Security awareness training (SAT) platforms aim to transform employees into cyber warriors by teaching them security and privacy best practices, as well as how to identify and respond to cyber threats.
An effective security awareness training program can have a huge impact on the way that your employees respond to threats such as phishing and account takeover attempts, as well as help foster a positive culture of security throughout your organization.
But unfortunately, many companies are delivering ineffective training—be that due to uninspiring content, undue pressure to perform well in simulated threat campaigns, or the simple fact that it’s only delivered once a year, which makes it difficult for users to engage with and retain the information.
To find out how organizations can implement engaging, relevant security awareness training that reduces cyber risk and promotes a culture of security, we spoke to Travis Good, Co-Founder and CEO at Haekka. After completing a Master’s in Information Systems, Good joined the cybersecurity world as a consultant, carrying out white hat penetration tests, security reviews and privacy reviews. In 2013, Good co-founded Datica, a security and privacy platform built around AWS to help healthcare companies meet HIPPA requirements for cloud resources.
During that time, Good struggled to find a robust, engaging tool to train remote and hybrid employees around security and privacy best practices. Thus, he decided to create that tool himself.
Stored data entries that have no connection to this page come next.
(** * chart-sentry: the diff result domain, the dyff output cleaner and the
      report formatters, embedded from the Go sources.

    Go strings are byte strings: they are modelled as [string] (a list of
    8-bit [ascii]).  A Go [map] used as a dictionary is a [gmap], a map used
    as a set is a [gset], slices are lists.  An index expression that would
    panic in Go makes the embedded function return [None]. *)

From Stdlib Require Import Ascii String DecimalString Permutation Lia.
From stdpp Require Import base option list strings gmap.

(** ** The functions of Go's [strings] package that the sources call *)
Module GoStrings.

(** ["\n"], the separator of [strings.Split(output, "\n")]. *)
Definition LF : ascii := "010"%char.
Definition nl : string := String LF "".

(** [strings.HasPrefix(s, prefix)]. *)
Fixpoint HasPrefix (s prefix : string) {struct prefix} : bool :=
  match prefix with
  | "" => true
  | String p prefix' =>
      match s with
      | "" => false
      | String c s' => if Ascii.eqb c p then HasPrefix s' prefix' else false
      end
  end.

(** [strings.Contains(s, substr)]: [substr] starts at some offset of [s]. *)
Fixpoint Contains (s substr : string) : bool :=
  HasPrefix s substr ||
  match s with
  | "" => false
  | String _ s' => Contains s' substr
  end.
In 2020, with the support of Co-Founder Ryan Rich, Good founded Haekka as a solution to delivering engaging, relevant content that helps hybrid employees make better security and privacy decisions in the work they’re doing every day.
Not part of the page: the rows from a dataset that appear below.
(** * LiveNote: the session collaboration engine, embedded in Rocq

    A shallow embedding of [src/lib/note-service.ts] (plain-text/Tiptap
    conversion, participant records, the edit-permission request flow),
    of the [useNoteLock] hook and of the subscription handler of
    [useRealtimeNote], together with the properties the specification
    states about them.

    Conventions of the embedding.
    - A JavaScript string whose characters matter (document text) is the
      list of its UTF-16 code units; identifiers and display names, which
      the code only compares, are [string]s.
    - Instants are integers, milliseconds since the epoch: what
      [Date.now()] and [new Date(iso).getTime()] return.  The clock is an
      explicit argument of every operation that reads it.
    - The two Supabase tables are lists of rows; [.single()] succeeds on
      exactly one row; values the database draws at random (row ids) are
      explicit arguments; a thrown [Error] is a value of [Error]. *)

From Stdlib Require Import ZArith NArith QArith Qround List String Bool Lia.
From Stdlib Require Import Sorted Permutation.
Import ListNotations.

Set Implicit Arguments.

(* ===================================================================== *)
(** ** Plain text and Tiptap JSON *)
(* ===================================================================== *)

Module Tiptap.

Local Open Scope N_scope.

(** A UTF-16 code unit and a JavaScript string. *)
Definition char16 := N.
Definition jsstring := list char16.

(** The code units of an ASCII literal. *)
Definition js (s : string) : jsstring :=
  map Ascii.N_of_ascii (list_ascii_of_string s).

Definition LF : char16 := 10.

Definition jsstring_eqb (a b : jsstring) : bool :=
  if list_eq_dec N.eq_dec a b then true else false.

(** ECMAScript [WhiteSpace] and [LineTerminator]: what
    [String.prototype.trim] strips. *)
Definition isWhiteSpace (c : char16) : bool :=
  existsb (N.eqb c)
    [9; 10; 11; 12; 13; 32; 160; 5760; 8232; 8233; 8239; 8287; 12288; 65279]
  || ((8192 <=? c) && (c <=? 8202)).

Fixpoint trimStart (s : jsstring) : jsstring :=
  match s with
  | [] => []
  | c :: s' => if isWhiteSpace c then trimStart s' else s
  end.

Definition trimEnd (s : jsstring) : jsstring := rev (trimStart (rev s)).

Definition trim (s : jsstring) : jsstring := trimEnd (trimStart s).

(** [s.split(sep)] for a separator of one code unit. *)
Fixpoint split (sep : char16) (s : jsstring) : list jsstring :=
  match s with
  | [] => [[]]
  | c :: s' =>
      if c =? sep then [] :: split sep s'
      else match split sep s' with
           | [] => [[c]]
           | l :: ls => (c :: l) :: ls
           end
  end.

(** [parts.join(sep)]. *)
Fixpoint join (sep : jsstring) (parts : list jsstring) : jsstring :=
  match parts with
  | [] => []
  | [p] => p
  | p :: ps => p ++ sep ++ join sep ps
  end.

(** [TiptapNode] of [types/note.ts]; [attrs] and [marks], which the two
    conversions never read or write, are left out. *)
#[local] Unset Elimination Schemes.
Inductive TiptapNode : Type :=
  mkNode { type : jsstring;
           content : option (list TiptapNode);
           text : option jsstring }.
#[local] Set Elimination Schemes.

(** [TiptapContent]: [{ type: 'doc', content }]. *)
Record TiptapContent : Type := mkDoc { doc_content : list TiptapNode }.

Definition emptyDoc : TiptapContent := mkDoc [].

(** JavaScript truthiness of a string. *)
Definition truthy (s : jsstring) : bool :=
  match s with [] => false | _ => true end.

Definition textNode (line : jsstring) : TiptapNode :=
  mkNode (js "text") None (Some line).

Definition paragraph (line : jsstring) : TiptapNode :=
  mkNode (js "paragraph")
         (Some (if truthy line then [textNode line] else []))
         None.

Definition textToTiptapJson (text : jsstring) : TiptapContent :=
  if negb (truthy text) || jsstring_eqb (trim text) [] then emptyDoc
  else mkDoc (map paragraph (split LF text)).

(** [child.text || ''] *)
Definition childText (child : TiptapNode) : jsstring :=
  match text child with
  | Some t => if truthy t then t else []
  | None => []
  end.

Definition nodeText (node : TiptapNode) : jsstring :=
  match content node with
  | Some children =>
      if jsstring_eqb (type node) (js "paragraph")
      then join [] (map childText children)
      else []
  | None => []
  end.

Definition tiptapJsonToText (json : option TiptapContent) : jsstring :=
  match json with
  | None => []
  | Some j => join [LF] (map nodeText (doc_content j))
  end.

End Tiptap.

(* ===================================================================== *)
(** ** The store: the [notes] and [note_users] tables *)
(* ===================================================================== *)

Module Store.

Local Open Scope string_scope.
Local Open Scope Z_scope.

(** [UserRole] and [PermissionStatus] of [types/note.ts]. *)
Inductive UserRole : Set := host | guest.
Inductive PermissionStatus : Set := none | requested | granted | denied.

Definition role_eqb (a b : UserRole) : bool :=
  match a, b with
  | host, host | guest, guest => true
  | _, _ => false
  end.

Definition status_eqb (a b : PermissionStatus) : bool :=
  match a, b with
  | none, none | requested, requested
  | granted, granted | denied, denied => true
  | _, _ => false
  end.

(** A row of [notes].  [nid] is the column [id]. *)
Record Note : Type := mkNote {
  nid : string;
  note_code : string;
  title : string;
  content : Tiptap.jsstring;
  content_json : option Tiptap.TiptapContent;
  host_password : string;
  guest_password : string;
  is_locked : bool;
  locked_by : option string;
  created_at : Z;
  last_modified : Z
}.

(** A row of [note_users]. *)
Record NoteUser : Type := mkNoteUser {
  id : string;
  note_id : string;
  user_id : string;
  username : string;
  role : UserRole;
  joined_at : Z;
  can_edit : bool;
  permission_status : PermissionStatus;
  permission_requested_at : option Z
}.

Record Db : Type := mkDb {
  notes : list Note;
  note_users : list NoteUser
}.

Definition emptyDb : Db := mkDb [] [].

Definition set_notes (db : Db) (ns : list Note) : Db :=
  mkDb ns (note_users db).

Definition set_note_users (db : Db) (us : list NoteUser) : Db :=
  mkDb (notes db) us.

(** What PostgREST and Postgres report. *)
Inductive PgError : Set :=
| PGRST116                (* the result is not exactly one row *)
| unique_violation        (* 23505 *)
| foreign_key_violation   (* 23503 *)
| other_failure.          (* anything else, e.g. the transport *)

Definition is_unique_violation (e : PgError) : bool :=
  match e with unique_violation => true | _ => false end.

(** [.single()]: exactly one row, or no data. *)
Definition single {A : Type} (rows : list A) : option A :=
  match rows with
  | [r] => Some r
  | _ => None
  end.

(** [.eq('note_id', noteId).eq('user_id', userId)] *)
Definition key_is (noteId userId : string) (u : NoteUser) : bool :=
  (note_id u =? noteId)%string && (user_id u =? userId)%string.

(** [.from('note_users').select('*').eq(..).eq(..).single()] *)
Definition select_user (db : Db) (noteId userId : string) : option NoteUser :=
  single (filter (key_is noteId userId) (note_users db)).

(** The same query with [.eq('role', 'host')] added. *)
Definition select_host (db : Db) (noteId userId : string) : option NoteUser :=
  single (filter (fun u => key_is noteId userId u && role_eqb (role u) host)
                 (note_users db)).

(** [UPDATE .. SET patch WHERE p]. *)
Definition update_where {A : Type} (p : A -> bool) (patch : A -> A)
           (rows : list A) : list A :=
  map (fun r => if p r then patch r else r) rows.

(** [.update(patch).eq(..).select().single()]: the updated rows are
    returned; unless there is exactly one the request is an error and
    the statement is rolled back. *)
Definition update_user_single (p : NoteUser -> bool)
           (patch : NoteUser -> NoteUser) (db : Db) : PgError + NoteUser * Db :=
  match single (map patch (filter p (note_users db))) with
  | Some data => inr (data, set_note_users db (update_where p patch (note_users db)))
  | None => inl PGRST116
  end.

Definition update_note_single (p : Note -> bool)
           (patch : Note -> Note) (db : Db) : PgError + Note * Db :=
  match single (map patch (filter p (notes db))) with
  | Some data => inr (data, set_notes db (update_where p patch (notes db)))
  | None => inl PGRST116
  end.

(** [INSERT INTO notes]: [id] is the primary key, [note_code] is UNIQUE. *)
Definition insert_note (n : Note) (db : Db) : PgError + Note * Db :=
  if existsb (fun m => (nid m =? nid n)%string
                       || (note_code m =? note_code n)%string) (notes db)
  then inl unique_violation
  else inr (n, set_notes db (notes db ++ [n])).

(** [INSERT INTO note_users]: [id] is the primary key, [note_id]
    references [notes(id)]. *)
Definition insert_user (u : NoteUser) (db : Db) : PgError + NoteUser * Db :=
  if existsb (fun v => (id v =? id u)%string) (note_users db)
  then inl unique_violation
  else if negb (existsb (fun n => (nid n =? note_id u)%string) (notes db))
  then inl foreign_key_violation
  else inr (u, set_note_users db (note_users db ++ [u])).

End Store.

(* ===================================================================== *)
(** ** [lib/note-service.ts]: participants and edit permission *)
(* ===================================================================== *)

Module NoteService.

Import Store.
Local Open Scope string_scope.
Local Open Scope Z_scope.

(** The errors the service throws, one constructor per message.  In the
    words of the specification: [UserNotFound] and [TargetNotFound] are
    its NotFound, [HostOnly] and [HostAlreadyEditor] its Forbidden,
    [NotRequested] its InvalidState, the [Invalid..] ones its
    ValidationError. *)
Inductive Error : Type :=
| InvalidNoteId            (* 유효하지 않은 노트 ID입니다. *)
| InvalidUserId            (* 유효하지 않은 사용자 ID입니다. *)
| InvalidTargetUserId      (* 유효하지 않은 대상 사용자 ID입니다. *)
| InvalidRequesterId       (* 유효하지 않은 요청자 ID입니다. *)
| InvalidHostId            (* 유효하지 않은 호스트 ID입니다. *)
| HostOnly                 (* 호스트만 ... 수 있습니다. *)
| TargetNotFound           (* 대상 사용자를 찾을 수 없습니다. *)
| HostPermissionFixed      (* 호스트의 권한은 변경할 수 없습니다. *)
| UserNotFound             (* 사용자를 찾을 수 없습니다. *)
| HostAlreadyEditor        (* 호스트는 이미 편집 권한이 있습니다. *)
| AlreadyGranted           (* 이미 편집 권한이 있습니다. *)
| Cooldown (remainingSeconds : Z)   (* N초 후 다시 시도해주세요. *)
| NotRequested             (* 대상 사용자가 권한 요청 상태가 아닙니다. *)
| MaxAttemptsExceeded      (* 최대 시도 횟수 초과 *)
| DbError (e : PgError).   (* ...실패: error.message *)

Inductive Result (A : Type) : Type :=
| Ok (a : A)
| Err (e : Error).
Arguments Err {A} e.

(** The outcome of a write: the thrown error wraps the store's. *)
Definition written {A : Type} (r : PgError + A) : Result A :=
  match r with
  | inr a => Ok a
  | inl e => Err (DbError e)
  end.

(** [!s || s === ''] *)
Definition falsy (s : string) : bool := (s =? "")%string.

(** *** [createNote] *)

Definition hostUsername : string := "호스트".

(** The loop of [createNote] with [fuel = maxAttempts - attempts] turns
    left.  [codes k] is the value of the k-th call of
    [generateNoteCode()], [noteIds k] the [id] the database draws for the
    row of the k-th insertion, [participantId] is
    [crypto.randomUUID()] and [rowId] the [id] drawn for the host's row.
    The host's row names [note_id], [user_id], [username], [role] and
    [can_edit]; the other columns take the defaults of the migrations:
    [joined_at DEFAULT now()], [permission_status DEFAULT 'none'],
    [permission_requested_at] null. *)
Fixpoint createNote_loop (fuel attempts : nat)
         (codes noteIds : nat -> string) (participantId rowId : string)
         (now : Z) (db : Db) (title hostPassword guestPassword : string)
  : Result (Note * string * Db) :=
  match fuel with
  | O => Err MaxAttemptsExceeded
  | S fuel' =>
      match insert_note
              (mkNote (noteIds attempts) (codes attempts) title [] None
                      hostPassword guestPassword false None now now) db with
      | inr (data, db1) =>
          let hostRow :=
            mkNoteUser rowId (nid data) participantId hostUsername host
                       now true none None in
          let db2 := match insert_user hostRow db1 with
                     | inr (_, db2) => db2
                     | inl _ => db1        (* logged; the note stays *)
                     end in
          Ok (data, participantId, db2)
      | inl e =>
          if is_unique_violation e
          then createNote_loop fuel' (S attempts) codes noteIds
                               participantId rowId now db
                               title hostPassword guestPassword
          else Err (DbError e)
      end
  end.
Who are your typical customer base, and what are the main challenges you’re helping them solve today?
Almost all of our customers today are hybrid or fully remote companies. About 80% of them are based in the US, and most of the rest are based in Europe. And they range in size, all the way from about 20 employees up to about 10 or 11,000 employees.
The reason they come to us—and the challenge that they want us to help them solve—is to make it simpler to create, administer and track security awareness training from a management or administrative perspective. And from the user side, they want to be able to integrate that training into the flow of work, which means integrating it into the tools that employees are using every day. That’s our unique sweet spot, from a value perspective.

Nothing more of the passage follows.